[Working data]:
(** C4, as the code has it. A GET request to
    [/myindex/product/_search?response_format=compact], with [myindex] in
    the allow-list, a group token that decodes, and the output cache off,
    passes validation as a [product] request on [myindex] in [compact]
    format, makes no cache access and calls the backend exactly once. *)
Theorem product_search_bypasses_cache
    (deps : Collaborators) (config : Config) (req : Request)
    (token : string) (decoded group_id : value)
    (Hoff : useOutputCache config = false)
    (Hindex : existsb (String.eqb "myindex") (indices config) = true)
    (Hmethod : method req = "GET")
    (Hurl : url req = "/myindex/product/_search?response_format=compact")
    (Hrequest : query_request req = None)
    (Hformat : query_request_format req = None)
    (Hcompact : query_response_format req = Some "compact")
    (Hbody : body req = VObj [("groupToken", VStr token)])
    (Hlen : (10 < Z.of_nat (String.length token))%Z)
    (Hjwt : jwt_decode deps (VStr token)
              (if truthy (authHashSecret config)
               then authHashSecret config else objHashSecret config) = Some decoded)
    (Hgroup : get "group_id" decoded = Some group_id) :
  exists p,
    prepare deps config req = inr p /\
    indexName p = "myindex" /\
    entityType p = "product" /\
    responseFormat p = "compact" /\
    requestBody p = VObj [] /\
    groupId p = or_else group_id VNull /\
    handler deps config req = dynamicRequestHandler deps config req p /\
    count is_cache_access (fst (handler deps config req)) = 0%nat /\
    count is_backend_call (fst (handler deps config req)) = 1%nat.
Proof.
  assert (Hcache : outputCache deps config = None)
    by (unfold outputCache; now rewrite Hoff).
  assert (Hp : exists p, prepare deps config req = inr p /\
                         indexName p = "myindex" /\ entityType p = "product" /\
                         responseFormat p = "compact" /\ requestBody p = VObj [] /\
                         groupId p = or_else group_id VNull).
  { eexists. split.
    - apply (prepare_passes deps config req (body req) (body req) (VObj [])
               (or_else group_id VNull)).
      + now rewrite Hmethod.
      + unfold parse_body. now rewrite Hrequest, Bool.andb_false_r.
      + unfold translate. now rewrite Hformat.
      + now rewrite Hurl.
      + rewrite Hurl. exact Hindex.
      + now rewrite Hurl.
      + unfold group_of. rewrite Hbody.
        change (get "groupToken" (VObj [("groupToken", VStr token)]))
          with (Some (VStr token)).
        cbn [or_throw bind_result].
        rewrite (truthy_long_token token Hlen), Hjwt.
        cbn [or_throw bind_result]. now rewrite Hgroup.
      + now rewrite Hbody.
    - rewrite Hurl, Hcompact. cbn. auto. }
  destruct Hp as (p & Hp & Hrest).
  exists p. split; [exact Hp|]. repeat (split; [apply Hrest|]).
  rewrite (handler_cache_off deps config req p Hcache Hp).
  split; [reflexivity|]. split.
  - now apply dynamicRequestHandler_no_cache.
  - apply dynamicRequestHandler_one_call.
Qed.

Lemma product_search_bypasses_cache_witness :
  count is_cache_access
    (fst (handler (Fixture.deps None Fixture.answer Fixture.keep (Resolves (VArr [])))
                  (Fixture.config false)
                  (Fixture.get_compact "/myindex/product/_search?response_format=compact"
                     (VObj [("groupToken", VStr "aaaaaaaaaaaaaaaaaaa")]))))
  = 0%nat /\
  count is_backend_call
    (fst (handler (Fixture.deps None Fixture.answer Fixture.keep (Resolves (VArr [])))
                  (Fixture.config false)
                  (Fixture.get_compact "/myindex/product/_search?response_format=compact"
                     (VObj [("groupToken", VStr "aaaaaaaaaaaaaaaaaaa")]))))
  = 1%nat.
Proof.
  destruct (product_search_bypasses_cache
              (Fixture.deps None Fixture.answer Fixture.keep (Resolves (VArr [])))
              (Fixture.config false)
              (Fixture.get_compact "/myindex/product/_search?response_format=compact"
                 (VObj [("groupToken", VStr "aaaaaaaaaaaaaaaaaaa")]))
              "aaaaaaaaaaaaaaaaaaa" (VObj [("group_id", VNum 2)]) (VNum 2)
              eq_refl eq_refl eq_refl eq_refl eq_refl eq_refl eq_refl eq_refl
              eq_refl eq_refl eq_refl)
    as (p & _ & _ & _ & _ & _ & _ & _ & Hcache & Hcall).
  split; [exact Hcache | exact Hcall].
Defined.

* * *

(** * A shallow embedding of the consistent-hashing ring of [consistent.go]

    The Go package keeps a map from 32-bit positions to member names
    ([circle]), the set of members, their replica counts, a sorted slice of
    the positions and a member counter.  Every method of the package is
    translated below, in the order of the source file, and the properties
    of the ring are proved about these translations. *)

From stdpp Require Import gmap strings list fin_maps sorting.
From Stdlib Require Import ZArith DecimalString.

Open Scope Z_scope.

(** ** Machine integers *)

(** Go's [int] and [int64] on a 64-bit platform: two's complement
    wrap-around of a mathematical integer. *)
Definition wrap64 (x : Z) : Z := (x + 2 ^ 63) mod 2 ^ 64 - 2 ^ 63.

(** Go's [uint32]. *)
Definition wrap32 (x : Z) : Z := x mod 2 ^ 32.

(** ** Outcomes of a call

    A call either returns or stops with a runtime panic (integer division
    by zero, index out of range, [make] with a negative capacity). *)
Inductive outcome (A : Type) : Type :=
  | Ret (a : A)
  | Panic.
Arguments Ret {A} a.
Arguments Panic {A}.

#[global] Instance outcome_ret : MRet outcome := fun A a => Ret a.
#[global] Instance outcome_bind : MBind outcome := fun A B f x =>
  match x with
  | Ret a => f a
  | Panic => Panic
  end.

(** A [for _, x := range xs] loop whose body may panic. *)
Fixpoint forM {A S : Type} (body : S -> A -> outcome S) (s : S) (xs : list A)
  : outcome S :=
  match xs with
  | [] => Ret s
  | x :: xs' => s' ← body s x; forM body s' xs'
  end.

[Directions for this task]: From the records above, pull every line that carries the word "Hformat".

[Exercise output]:
    (Hformat : query_request_format req = None)
      + unfold translate. now rewrite Hformat.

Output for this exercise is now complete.